Changes in cerebral microcirculation during and after abdominal aortic cross-clamping in rabbits: the role of thromboxane A2 receptor.

Abstract

Little is known about any changes in cerebral hemodynamics, during and after abdominal aortic cross-clamping and unclamping, especially in the cerebral microcirculation. We studied the effects of abdominal aortic cross-clamping and unclamping on cerebral pial vessel diameter in the presence or absence of the thromboxane (Tx)A(2) receptor antagonist using a closed cranial window in 27 rabbits.
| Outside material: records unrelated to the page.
(** The keys of the camera table are pairwise distinct: looking an entry up
    by its English name finds that entry. *)
Lemma cameraMotion_lookup (m : CameraMotion) :
  m ∈ dropdownData.cameraMotion ->
  List.find (fun m' => String.eqb (en m') (en m)) dropdownData.cameraMotion = Some m /\
  truthy (en m) = true.
Proof.
  unfold dropdownData.cameraMotion. intros Hm.
  repeat (apply elem_of_cons in Hm as [->|Hm]; [split; reflexivity|]).
  by apply elem_of_nil in Hm.
Qed.

Section ComposerExtras.
Context `{JSStringOps}.

Lemma fold_pushCharacterAction_no_characters s actions prompt :
  savedCharacters s = [] ->
  fold_left (pushCharacterAction s) actions prompt = prompt.
Proof.
  intros Hsaved. revert prompt.
  induction actions as [|ca actions IH]; intros prompt; [reflexivity|].
  cbn [fold_left]. rewrite pushCharacterAction_dangling; [apply IH|].
  by rewrite Hsaved.
Qed.

Lemma fold_pushSpokenDialogue_no_characters s dialogue prompt :
  savedCharacters s = [] ->
  fold_left (pushSpokenDialogue s) dialogue prompt = prompt.
Proof.
  intros Hsaved. revert prompt.
  induction dialogue as [|sd dialogue IH]; intros prompt; [reflexivity|].
  cbn [fold_left]. rewrite pushSpokenDialogue_dangling; [apply IH|].
  by rewrite Hsaved.
Qed.

(** X1.  With no saved character the composition is the scene attributes
    followed by the additional details: actions, main marks and spoken
    dialogue that are still in the store contribute nothing. *)
Theorem X1_no_characters_scene_only (st : AppState) :
  savedCharacters (store st) = [] ->
  promptSentences st = sceneSentences (store st) ++ additionalSentences (store st).
Proof.
  intros Hsaved. rewrite promptSentences_steps.
  unfold pushCharacters, actionSentences, spokenSentences.
  rewrite (fold_pushCharacterAction_no_characters _ _ _ Hsaved).
  rewrite (fold_pushSpokenDialogue_no_characters _ _ _ Hsaved).
  by rewrite Hsaved.
Qed.
(** C5.  In every reachable state, [unregister] removes the connection
    from the table and from the members of every channel, leaves the other
    members of every channel as they were, deletes the record of a channel
    whose only member it was (its members then read as empty), and does
    nothing when applied again or to a connection that is not registered. *)
Theorem unregister_evicts_everywhere
    (cfg : Core.Config) (ops : list (Z * Core.Op)) (id : Core.ConnId) :
  let st := Core.run cfg ops Core.init in
  let st' := Core.unregister id st in
  Core.connections st' !! id = None
  /\ (forall ch, id ∉ Core.membersOf ch st')
  /\ (forall ch other,
         other <> id ->
         other ∈ Core.membersOf ch st' <-> other ∈ Core.membersOf ch st)
  /\ (forall ch,
         Core.membersOf ch st = {[id]} ->
         Core.channels st' !! ch = None /\ Core.membersOf ch st' = ∅)
  /\ Core.unregister id st' = st'
  /\ (Core.connections st !! id = None -> Core.unregister id st = st).
Proof.
  intros st st'.
  pose proof (well_formed_run cfg ops Core.init well_formed_init) as Hwf.
  fold st in Hwf.
  pose proof (well_formed_unregister id st Hwf) as Hwf'. fold st' in Hwf'.
  assert (Hgone : Core.connections st' !! id = None).
  { unfold st', Core.unregister.
    destruct (Core.connections st !! id) as [c|] eqn:E; simpl; [|exact E].
    apply lookup_delete_eq. }
  assert (Hout : forall ch, id ∉ Core.membersOf ch st').
  { intros ch. now apply unregistered_not_member. }
  split; [exact Hgone|]. split; [exact Hout|]. split; [|split; [|split]].
  - intros ch other Hne. unfold st'. rewrite members_unregister.
    destruct (decide (ch ∈ joined_of id st)); set_solver.
  - intros ch Hsole.
    assert (Hempty : Core.membersOf ch st' = ∅).
    { unfold st'. rewrite members_unregister.
      destruct Hwf as (Hcons & _ & _). use_views Hcons.
      rewrite decide_True by (apply Hcons; set_solver). set_solver. }
    split; [|exact Hempty].
    destruct (Core.channels st' !! ch) as [m|] eqn:E; [|reflexivity].
    exfalso. destruct Hwf' as (_ & Hne & _). apply (Hne ch m E).
    unfold Core.membersOf in Hempty. now rewrite E in Hempty.
  - unfold Core.unregister at 1. now rewrite Hgone.
  - intros Hnone. unfold Core.unregister. now rewrite Hnone.
Qed.
Definition create_workflow (globals : list string) (env : Env) : Graph :=
  {| nodes := [(firecrawl, firecrawl_agent env);
               (analysis, analysis_agent globals env);
               (comparison, comparison_agent env)];
     entry_point := Some firecrawl;
     edges := [(firecrawl, Some analysis); (analysis, Some comparison);
               (comparison, None)] |}.

(** The channels take what a node returns.  [messages] is declared
    [Annotated[List[str], add]]: the channel becomes its old value plus
    the returned list.  The node returns the whole state, whose
    [messages] is the list it read with its own appends; when that list
    is the channel's own object the old value has those appends too.
    Every other key takes the returned value. *)
Definition channel_update (env : Env) (before returned : AgentState) : AgentState :=
  with_messages returned
    ((if shared_lists env then messages returned else messages before)
     ++ messages returned).

Definition run_node (env : Env) (a : Agent) (body : M unit) : M unit :=
  (log_node a ;;
   before <- get_board ;;
   body ;;
   returned <- get_board ;;
   modify (fun _ => channel_update env before returned))%M.

(** The steps of the compiled graph from node [cur] on; [fuel] is the
    recursion limit of LangGraph. *)
Fixpoint run_from (env : Env) (g : Graph) (fuel : nat) (cur : option Agent) : M unit :=
  match cur with
  | None => ret tt
  | Some a =>
      match fuel with
      | O => raise GraphRecursionError
      | S fuel' =>
          match assoc a (nodes g), assoc a (edges g) with
          | Some body, Some next =>
              (run_node env a body ;; run_from env g fuel' next)%M
          | _, _ => ret tt
          end
      end
  end.

Definition recursion_limit : nat := 25.

(** [app.invoke(input)] *)
Definition invoke (env : Env) (g : Graph) : M AgentState :=
  (run_from env g recursion_limit (entry_point g) ;; get_board)%M.

Definition initial_state (business mode : pystr) : AgentState :=
  {| user_input := business; analysis_mode := mode; messages := [];
     search_queries := PList []; raw_competitors := [];
     competitors := PList []; competitive_analysis := [];
     market_gaps := []; competitor_weaknesses := [];
     feature_comparison := PDict []; strategic_recommendations := [];
     agent_status := {| status_firecrawl := pending; status_analysis := pending;
                        status_comparison := pending |} |}.

(** [run_competitor_analysis(user_input, mode)] in the module as it is,
    with the outcome and the record of the run. *)
Definition run_competitor_analysis (env : Env) (business mode : pystr)
  : result AgentState * World :=
  invoke env (create_workflow main_globals env)
    (init_world (initial_state business mode)).


(** ** Reading the record of a run *)

(** The inference calls made between two points of a run, and the
    searches made between them. *)
Definition llm_calls_since (w w' : World) : list (Prompt * result pystr) :=
  skipn (length (llm_log w)) (llm_log w').

Definition searches_since (w w' : World) : list (pystr * Z * result pyval) :=
  skipn (length (search_log w)) (search_log w').

(** [all_competitors] after searches with the given outcomes, in order. *)
Definition gather (outcomes : list (result pyval)) (all_competitors : list pyval)
  : list pyval :=
  fold_left
    (fun acc r => match r with
                  | Ok search_results => harvest search_results acc
                  | Raise _ => acc
                  end)
    outcomes all_competitors.

(** The blackboard when Discovery has run to its end from [b]. *)
Definition discovered (b : AgentState) (queries : pyval) (all_competitors : list pyval)
    (ranked : pyval) (n k m : nat) : AgentState :=
  {| user_input := user_input b; analysis_mode := analysis_mode b;
     messages := messages b
                 ++ [msg_discovery_start; msg_planned n; msg_found k; msg_selected m];
     search_queries := queries; raw_competitors := all_competitors;
     competitors := ranked;
     competitive_analysis := competitive_analysis b; market_gaps := market_gaps b;
     competitor_weaknesses := competitor_weaknesses b;
     feature_comparison := feature_comparison b;
     strategic_recommendations := strategic_recommendations b;
     agent_status := status_set (agent_status b) firecrawl complete |}.

(** ** Scripted services, for concrete runs *)

(** Services that answer each kind of prompt with a fixed outcome and the
    [n]-th search with [search n]. *)
Definition scripted (plan rank narrative matrix strategy : result pystr)
    (search : nat -> result pyval) : Env :=
  {| llm_invoke := fun _ p =>
       match p with
       | planning_prompt _ => plan
       | ranking_prompt _ _ => rank
       | analysis_prompt _ _ => narrative
       | comparison_prompt _ _ => matrix
       | strategy_prompt _ _ _ => strategy
       end;
     tavily_search := fun n _ _ => search n;
     str_other := fun _ => lit "?";
     shared_lists := true |}.

Definition unused : result pystr := Raise (ServiceError (lit "unused")).

Definition four_queries : pystr :=
  lit "Here are the queries: [" ++ quoted "crm tools" ++ lit ", "
  ++ quoted "crm alternatives" ++ lit ", " ++ quoted "sales software" ++ lit ", "
  ++ quoted "new crm startups" ++ lit "]".

Definition one_result : pyval :=
  PDict [(lit "results",
          PList [PDict [(lit "title", PStr (lit "Acme CRM"));
                        (lit "url", PStr (lit "https://acme.example"));
                        (lit "content", PStr (lit "Acme sells a CRM."))]])].

Definition no_results : pyval := PDict [(lit "results", PList [])].

Definition start_world : World :=
  init_world (initial_state (lit "CRM for dentists") (lit "description")).

(** Ranking answers: prose without brackets, brackets around text that is
    no JSON, and a JSON array of plain strings. *)
Definition prose_answer : pystr := lit "I could not rank the competitors.".
Definition broken_answer : pystr := lit "[ {invalid json ]".
Definition names_answer : pystr :=
  lit "[" ++ quoted "Acme CRM" ++ lit ", " ++ quoted "Globex" ++ lit "]".

Definition env_prose : Env :=
  scripted (Ok four_queries) (Ok prose_answer) unused unused unused
    (fun _ => Ok one_result).
Definition env_broken : Env :=
  scripted (Ok four_queries) (Ok broken_answer) unused unused unused
    (fun _ => Ok one_result).
Definition env_names : Env :=
  scripted (Ok four_queries) (Ok names_answer) unused unused unused
    (fun _ => Ok one_result).

(** Planning answers with brackets around text that is no JSON. *)
Definition env_bad_plan : Env :=
  scripted (Ok (lit "[competitors, alternatives]")) (Ok names_answer)
    unused unused unused (fun _ => Ok one_result).


(** The fields of a Competitor record. *)
Definition competitor_fields : list pystr :=
  [lit "name"; lit "url"; lit "description"; lit "category";
   lit "relevanceScore"; lit "marketPosition"; lit "relevanceReason"].

(** [key in v] for a [dict]; other values have no fields. *)
Definition has_field (v : pyval) (key : pystr) : bool :=
  match v with
  | PDict d => match dict_lookup d key with Some _ => true | None => false end
  | _ => false
  end.

(** ** Sections of the narrative *)







Definition NL : pystr := [10%N].

(** A narrative whose two sections hold one short line each. *)
Definition narrative_short : pystr :=
  lit "## Market Positioning & Gaps" ++ NL ++ lit "Too short." ++ NL
  ++ lit "## Competitor Weaknesses" ++ NL ++ lit "Also short." ++ NL.


(** A narrative that names the first heading again inside its section. *)
Definition narrative_repeat : pystr :=
  lit "## Market Positioning & Gaps" ++ NL
  ++ lit "Incumbents serve large clinics only." ++ NL
  ++ lit "In short, Market Positioning & Gaps favour a focused entrant." ++ NL
  ++ lit "## Competitor Weaknesses" ++ NL.

(** Matrix answers: prose, and braces around text that is no JSON. *)
Definition broken_matrix : pystr := lit "Here it is: { features: none }".

Definition env_matrix_prose : Env :=
  scripted unused unused unused (Ok prose_answer) (Ok (lit "Do this."))
    (fun _ => Ok no_results).
Definition env_matrix_broken : Env :=
  scripted unused unused unused (Ok broken_matrix) (Ok (lit "Do this."))
    (fun _ => Ok no_results).

(** Services that answer every call well. *)
Definition env_all_fine : Env :=
  scripted (Ok four_queries) (Ok names_answer) (Ok narrative_short)
    (Ok prose_answer) (Ok (lit "Do this.")) (fun _ => Ok one_result).

(** The world in which the graph starts its first node. *)
Definition first_node_world (business mode : pystr) : World :=
  {| board := initial_state business mode; history := [initial_state business mode];
     llm_log := []; search_log := []; node_log := [firecrawl] |}.

(** The outcome of the Discovery node in a run of the driver. *)
Definition discovery_outcome (env : Env) (business mode : pystr) : result unit :=
  fst (firecrawl_agent env (first_node_world business mode)).

(** ** The course of the blackboard *)

Definition rank (s : Status) : nat :=
  match s with
  | pending => 0
  | working => 1
  | complete => 2
  end.

(** From one value of the blackboard to the next: no status moves back
    and [messages] does not get shorter. *)
Definition forward (b b' : AgentState) : Prop :=
  (forall a, rank (status_of (agent_status b) a)
             <= rank (status_of (agent_status b') a)) /\
  length (messages b) <= length (messages b').

(** A write inside node [a] after its first one: [messages] keeps what
    it had, and the statuses stay or [a] is set to [complete]. *)
Definition stage_step (a : Agent) (b b' : AgentState) : Prop :=
  (exists extra, messages b' = messages b ++ extra) /\
  (agent_status b' = agent_status b \/
   agent_status b' = status_set (agent_status b) a complete).

(** Successive values [b, h1, h2, ...] related step by step. *)
Fixpoint chain (R : AgentState -> AgentState -> Prop) (b : AgentState)
    (hs : list AgentState) : Prop :=
  match hs with
  | [] => True
  | h :: t => R b h /\ chain R h t
  end.

(** Code whose writes are all related by [R], each to the value before,
    and which starts no node. *)
Definition tame {A} (R : AgentState -> AgentState -> Prop) (m : M A) : Prop :=
  forall w r w',
    m w = (r, w') ->
    node_log w' = node_log w /\
    exists hs, history w' = history w ++ hs /\
               board w' = last hs (board w) /\
               chain R (board w) hs.

(** A history that starts at [b0], moves forward at each step, and ends
    at the present value of the blackboard. *)
Definition history_ok (b0 : AgentState) (w : World) : Prop :=
  exists hs, history w = b0 :: hs /\ chain forward b0 hs /\ last hs b0 = board w.

(** The driver over a module whose global names are [globals]. *)
Definition run_workflow (globals : list string) (env : Env) (business mode : pystr)
  : result AgentState * World :=
  invoke env (create_workflow globals env)
    (init_world (initial_state business mode)).

Definition all_complete : StatusMap :=
  {| status_firecrawl := complete; status_analysis := complete;
     status_comparison := complete |}.

(** The module with [import json] added at its top. *)
Definition repaired_globals : list string := "json" :: main_globals.

(** Services for a whole run: the matrix answer is a JSON object. *)
Definition matrix_answer : pystr :=
  lit "{" ++ quoted "features" ++ lit ": [{" ++ quoted "name" ++ lit ": "
  ++ quoted "Reminders" ++ lit "}]}".

Definition env_whole_run : Env :=
  scripted (Ok four_queries) (Ok names_answer) (Ok narrative_repeat)
    (Ok matrix_answer) (Ok (lit "Do this.")) (fun _ => Ok one_result).

(** ** Shapes *)

(** An entry of [all_competitors]: the four keys in the order of the
    source, [source] fixed, [description] cut to 200. *)
Definition raw_shape (x : pyval) : Prop :=
  exists name url description,
    x = PDict [(lit "name", name); (lit "url", url);
               (lit "description", description);
               (lit "source", PStr (lit "web_search"))] /\
    exists n, py_len description = Ok n /\ n <= 200.

(** [d.get(key, default)] on the items of a [dict]. *)
Definition get_or (d : list (pystr * pyval)) (key : pystr) (default : pyval) : pyval :=
  match dict_lookup d key with
  | Some x => x
  | None => default
  end.

(** The number of results a search outcome offers: the length of the
    list under [results] of a [dict] answer; nothing otherwise. *)
Definition offered (outcome : result pyval) : nat :=
  match outcome with
  | Ok (PDict d) =>
      match dict_lookup d (lit "results") with
      | Some (PList l) => length l
      | _ => 0
      end
  | _ => 0
  end.

(** A search answer whose second result has no text ([content] is
    [None]) between two good results. *)
Definition good_item (title : string) : pyval :=
  PDict [(lit "title", PStr (lit title)); (lit "url", PStr (lit "https://x.example"));
         (lit "content", PStr (lit "Some text."))].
Although infrarenal aortic cross-clamping did not affect pial vessel diameter, release of a 20-min aortic cross-clamp caused pial arterioles to dilate and then constrict. A significant constriction persisted for at least 60 min (maximum, -17% for large [> or =75 micro m] and -28% for small arterioles [<75 micro m] compared with baseline). Topical administration of a TxA(2) receptor antagonist, seratrodast, at 10(-7) M and 10(-6) M, significantly attenuated the constriction of large and small arterioles (at 60 min, -9% and -13% constriction for 10(-7) M, and -6% and -7% for 10(-6) M). Release of a 20-min aortic cross-clamp induced a sustained pial arteriolar constriction. Because this unclamping-induced vasoconstriction was attenuated by topical administration of seratrodast, it was likely partially mediated via the washout of TxA(2) produced in the ischemic region during the clamp and after cross-clamp release. Abdominal aortic unclamping after a 20-min clamp caused an initial dilation followed by a sustained constriction of pial arterioles. Seratrodast, a thromboxane A(2) receptor antagonist, attenuated the vasoconstriction suggesting that it is at least partly mediated by thromboxane A(2) washed out from the region rendered ischemic by clamping.